For months, his body had been a crowded house. He had shared his skin, his breath, and his very thoughts with Carel. They were two souls stitched together by a cosmic needle, a symbiotic existence that defined his survival. But as he looked up, he saw a figure standing a few meters away, shimmering with a strange, translucent silver light that seemed to reject the very sunlight of Earth 13.
It was Carel.
He was no longer a voice in the back of Elias's mind. He was physical. He was the host of a body that didn't belong to this world—a "gift" granted by Amanda, Johnny's mother, during that feverish encounter in the void when the laws of reality had been suspended. This new shell didn't follow the laws of the earth. It didn't care about friction, gravity, or the biological limitations of human muscle. It was a biological anomaly, an engine of pure kinetic potential designed for one thing: breaking the sound barrier on foot without tearing itself apart.

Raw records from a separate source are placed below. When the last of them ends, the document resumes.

Definition read_file (p : string) : M string :=
  emit (EvIO ReadFile p) ;;
  external "read_file" ;;
  w <- get_world ;;
  match FS.find p (fs w) with
  | Some (NRaw c) => ret c
  | Some _ => raise (MoulinetteError "cannot_open_file")
  | None => raise (MoulinetteError "file_not_exist")
  end.

Definition write_to_file (p : string) (content : string) : M unit :=
  emit (EvIO (WriteFile content) p) ;;
  external "write_to_file" ;;
  modify (fun w => set_fs w (FS.put (fs w) p (NRaw content))).

(** [tempfile.mkdtemp(prefix=...)]: a new directory. *)
Definition mkdtemp (prefix : string) : M string :=
  external "mkdtemp" ;;
  w <- get_world ;;
  let p := ("/tmp/" ++ prefix ++ Str.of_Z (Z.of_nat (tmp_seed w)))%string in
  modify (fun w => set_tmp_seed w (S (tmp_seed w))) ;;
  modify (fun w => set_fs w (FS.put (fs w) p NDir)) ;;
  emit (EvIO Mkdtemp p) ;;
  ret p.

(** [tempfile.mkstemp(dir=...)]: a new empty file, of which the module
    keeps the path. *)
Definition mkstemp (dir : string) : M string :=
  external "mkstemp" ;;
  w <- get_world ;;
  let p := (dir ++ "/tmp" ++ Str.of_Z (Z.of_nat (tmp_seed w)))%string in
  modify (fun w => set_tmp_seed w (S (tmp_seed w))) ;;
  modify (fun w => set_fs w (FS.put (fs w) p (NRaw ""))) ;;
  emit (EvIO Mkstemp p) ;;
  ret p.

(* ----------------------------------------------------------------- *)
(** *** The terminal and the services *)

(** [Moulinette.interface.type == "cli" and os.isatty(1)] *)
Definition interactive : M bool :=
  w <- get_world ;;
  ret (String.eqb (interface_type w) "cli" && isatty w).

Definition Moulinette_display (msg : pyvalue) : M unit := emit (EvDisplay msg).

(** [Moulinette.prompt]: the next line typed, [EOFError] when there is
    none. *)
Definition Moulinette_prompt (message : pyvalue) (is_password : bool)
                             (prefill : pyvalue) : M string :=
  emit (EvPrompt message is_password prefill) ;;
  w <- get_world ;;
  match stdin w with
  | [] => raise EOFError
  | r :: rest => modify (fun w => set_stdin w rest) ;; lift r
  end.

Definition service_reload_or_restart (service : string) : M unit :=
  emit (EvReload service) ;;
  external "service_reload_or_restart".
Lemma event_bubbles_to_first_handler_witness :
  sendEvent drainHandlers 12 "ballDrained" [] playing
  = match List.find (handles drainHandlers "ballDrained" []) (rev [1; 2])
    with
    | Some s =>
        m' ← runHook (transition 12)
               (requests drainHandlers "ballDrained" [] s) playing;
        Some (m', true, upTo (handles drainHandlers "ballDrained" [])
                          (rev [1; 2]))
    | None => Some (playing, false, rev [1; 2])
    end /\
  sendEvent drainHandlers 12 "startGame" [] playing
  = Some (playing, false, [2; 1]).
Proof.
  assert (Hw : wellLinked (heap playing) 1 [1; 2]).
  { split; [vm_compute; reflexivity|].
    eexists. split; [vm_compute; reflexivity|].
    split; vm_compute; reflexivity. }
  destruct (heap playing !! 1) as [rst|] eqn:E;
    [|vm_compute in E; discriminate].
  assert (Hp : parent rst = None).
  { vm_compute in E. injection E as <-. reflexivity. }
  split.
  - apply (event_bubbles_to_first_handler drainHandlers 12 "ballDrained" []
             playing 1 rst [1; 2]); try assumption; try reflexivity.
    intros s [<-|[<-|[]]]; vm_compute; intros; try reflexivity;
      discriminate.
  - rewrite (event_bubbles_to_first_handler drainHandlers 12 "startGame" []
               playing 1 rst [1; 2]); try assumption; try reflexivity.
    intros s [<-|[<-|[]]]; vm_compute; intros; reflexivity.
Defined.

(** The hooks [enterChild] invokes on the child it leaves. *)
Definition exitsOf (old : option nat) : list Event :=
  match old with
  | Some o => [Exited o]
  | None => []
  end.

Lemma quiet_set_activeChild (s : nat) (c : option nat) (m : Machine) :
  quiet m -> quiet (set_activeChild s c m).
Proof.
  unfold quiet, set_activeChild. simpl. intros H.
  apply Forall_alter; [exact H|]. intros st _ Hst. exact Hst.
Qed.

Lemma lookup_set_activeChild (s : nat) (c : option nat) (m : Machine)
  (x : nat) (st : State) :
  heap m !! x = Some st ->
  heap (set_activeChild s c m) !! x
  = Some (if decide (s = x) then with_activeChild c st else st).
Proof.
  intros Hx. unfold set_activeChild. simpl.
  rewrite list_lookup_alter.
  destruct (decide (s = x)) as [->|Hne]; rewrite Hx; reflexivity.
Qed.

Lemma set_activeChild_twice (s : nat) (c c' : option nat) (m : Machine) :
  set_activeChild s c (set_activeChild s c' m) = set_activeChild s c m.
Proof.
  unfold set_activeChild, set_heap. simpl.
  rewrite list_alter_alter_eq. reflexivity.
Qed.

(** [enterChild] where the active child, if there is one, has no active
    child of its own and no hook asks for a transition. *)
Lemma enterChild_quiet (m : Machine) (s : nat) (st : State)
  (part : string) (child : nat) (cst : State) (p : Params) :
  quiet m -> heap m !! s = Some st ->
  children st !! part = Some child -> heap m !! child = Some cst ->
  (forall o, activeChild st = Some o ->
             exists ost, heap m !! o = Some ost /\ activeChild ost = None) ->
  enterChild pushCall s part p m
  = Some (emits (exitsOf (activeChild st) ++ [Entered child p])
            (set_activeChild s (Some child) m)).
Proof.
  intros Hq Hs Hpart Hchild Hold. unfold enterChild.
  rewrite Hs. cbn [mbind option_bind].
  destruct (activeChild st) as [o|] eqn:Hact.
  - destruct (Hold o eq_refl) as (ost & Ho & Hleaf).
    assert (Hexit : exitChild (length (heap m)) pushCall s m
                    = Some (set_activeChild s None (emits [Exited o] m))).
    { generalize (length (heap m)). intros n.
      destruct n; cbn [exitChild]; rewrite Hs; cbn [mbind option_bind];
        rewrite Hact, Ho; cbn [mbind option_bind]; rewrite Hleaf;
        cbn [mbind option_bind];
        rewrite (invokeOnExit_quiet o ost m Hq Ho); reflexivity. }
    rewrite Hexit. cbn [mbind option_bind].
    rewrite (lookup_set_activeChild s None (emits [Exited o] m) s st Hs).
    cbn [mbind option_bind].
    set (m1 := set_activeChild s None (emits [Exited o] m)).
    assert (Hq1 : quiet m1) by (apply quiet_set_activeChild; exact Hq).
    destruct (decide (s = s)) as [_|Hne]; [|contradiction].
    change (children (with_activeChild None st)) with (children st).
    rewrite Hpart.
    rewrite (invokeOnEnter_quiet child _ p (set_activeChild s (Some child) m1)
               (quiet_set_activeChild _ _ _ Hq1)
               (lookup_set_activeChild s (Some child) m1 child _
                  (lookup_set_activeChild s None (emits [Exited o] m)
                     child cst Hchild))).
    unfold m1. rewrite set_activeChild_twice.
    change (set_activeChild s (Some child) (emits [Exited o] m))
      with (emits [Exited o] (set_activeChild s (Some child) m)).
    rewrite emits_emits. reflexivity.
  - cbn [mbind option_bind]. rewrite Hs. cbn [mbind option_bind].
    rewrite Hpart.
    rewrite (invokeOnEnter_quiet child _ p (set_activeChild s (Some child) m)
               (quiet_set_activeChild _ _ _ Hq)
               (lookup_set_activeChild s (Some child) m child cst Hchild)).
    reflexivity.
Qed.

Elias felt a cold, hollow void where the "Core" used to sit in his chest. The warmth of the Genesis Core was gone, leaving him feeling exposed, like a soldier walking into a firefight without a vest. He realized with a jolt of terror that Johnny was no longer within him. The separation was total. The triad—the three-fold cord that had made them invincible—was broken.

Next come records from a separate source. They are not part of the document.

(** * Silicon-Ally/aplos: a shallow embedding of the Aplos API client

    The Go package [aplos] (files [types.go] and [aplos.go]) is a thin client:
    nearly every line calls into the Go standard library or into
    [golang.org/x/oauth2].  The embedding therefore has three layers.

    - The pure library routines whose exact output the package relies on are
      written out as Rocq functions, following the library's own loops:
      [fmt.Sprintf] with the verb [%0Nd], [strconv.Itoa], [time.Parse] for the
      layout ["2006-01-02"], [url.QueryEscape] and [url.Values.Encode], and
      the token-reuse logic of [oauth2.ReuseTokenSource].
    - Everything that reaches outside the process or into cryptography (the
      network, the file system, JSON decoding of response bodies, base64, RSA,
      X.509) is a field of the record [Env]: the package is verified for every
      environment.
    - The package's own functions are then transcribed one by one, keeping
      their names, over an explicit [World] (clock and request log).

    Left out: [Time.UnmarshalJSON] (the timestamp layout), which only runs
    inside the JSON decoding of a response; the [context.Context] of the
    operations (cancellation and deadlines); and what [net/http] does between
    a request and its response (redirects, connection reuse).  The example
    command [salary] is a caller of the package and is not modelled. *)

From Stdlib Require Import ZArith List String Ascii Bool Lia PrimFloat.
Import ListNotations.

Local Open Scope string_scope.
Local Open Scope Z_scope.

(** ** Go values *)

(** A Go [string] is a sequence of bytes: Rocq's [string] of [ascii]. *)
Definition byte_val (c : ascii) : Z := Z.of_N (N_of_ascii c).
Definition byte_of (z : Z) : ascii := ascii_of_N (Z.to_N z).

(** Go's [error] values as this package builds them: an error handed up by a
    library call, [fmt.Errorf("<msg>: %w", err)] wrapping a cause, and
    [fmt.Errorf] without a wrapped cause. *)
Inductive error : Type :=
| LibError (msg : string)
| Wrapf (msg : string) (cause : error)
| Plainf (msg : string).

(** [errors.Is] for the error values above: [target] is on the chain of [e]. *)
Fixpoint error_eqb (a b : error) : bool :=
  match a, b with
  | LibError m, LibError n => String.eqb m n
  | Plainf m, Plainf n => String.eqb m n
  | Wrapf m c, Wrapf n d => String.eqb m n && error_eqb c d
  | _, _ => false
  end.

Fixpoint errors_Is (e target : error) : bool :=
  error_eqb e target ||
  match e with
  | Wrapf _ cause => errors_Is cause target
  | _ => false
  end.

(** ** Package [fmt]: the verb [%0Nd] *)

Module fmt.

(** The digit loop of [fmtInteger] (package fmt, file format.go) for base
    10: digits are written from the end of the buffer, least significant
    first.  [fuel] bounds the loop; [digits_fuel] below always suffices. *)
Fixpoint digits (fuel : nat) (u : Z) (buf : string) : string :=
  match fuel with
  | O => String (byte_of (48 + u)) buf
  | S fuel' =>
      if 10 <=? u
      then let next := u / 10 in
           digits fuel' next (String (byte_of (48 + u - next * 10)) buf)
      else String (byte_of (48 + u)) buf
  end.

Definition digits_fuel (u : Z) : nat := S (Z.to_nat (Z.log2 u)).

(** The zero-padding loop: [for i > 0 && prec > len(buf)-i { buf[i] = '0' }]. *)
Fixpoint zeros (n : nat) (buf : string) : string :=
  match n with
  | O => buf
  | S n' => String "0" (zeros n' buf)
  end.

(** [%0<wid>d] applied to a signed integer: zero padding is done as a
    precision of [wid], one less when a sign is written. *)
Definition fmt0d (wid : nat) (v : Z) : string :=
  let negative := v <? 0 in
  let u := Z.abs v in
  let prec := if negative then Nat.pred wid else wid in
  let ds := digits (digits_fuel u) u "" in
  let ds := zeros (prec - String.length ds) ds in
  if negative then String "-" ds else ds.

End fmt.

(** ** Package [strconv] *)

Module strconv.

(** [strconv.Itoa]: plain decimal, a leading [-] for negative numbers. *)
Definition Itoa (v : Z) : string :=
  let ds := fmt.digits (fmt.digits_fuel (Z.abs v)) (Z.abs v) "" in
  if v <? 0 then String "-" ds else ds.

"Carel," Elias croaked, looking at the silent, powerful figure whose very presence seemed to warp the heat waves rising from the ground. "Stay back. If we're split, I have to do this. I have to get her. Lazima nimwokoe (I must save her)."
Elias turned toward the horizon, where the Doomsday hideout—a jagged spire of obsidian and rusted steel—pierced the hazy sky like a poisoned thorn. It sat amidst the ruins of a world that looked hauntingly like the outskirts of Limuru, but stripped of its greenery and replaced by the grey ash of a dead civilization.
The Walk of a Mortal
The 6km trek to the hideout felt like sixty. Without the supernatural stamina of the Core or Carel's borrowed strength, Elias was just a man. A mwananchi walking into a slaughterhouse. Every step in the scorching heat was a reminder of his mortality. His lungs burned with the dust of Earth 13, and his legs felt heavy, like lead pipes.
As he approached the perimeter, the air grew heavy with the smell of scorched earth and old blood. The "mjengo" (construction site) calluses on his hands burned as he gripped a rusted iron rod he'd picked up from the debris of a collapsed bridge. It was a pathetic weapon, a piece of scrap metal against a god-tier entity, but it was all he had.
"Catherina..." he muttered, her name a prayer whispered against the howling wind. " Naja, mpenzi (I am coming, my love)."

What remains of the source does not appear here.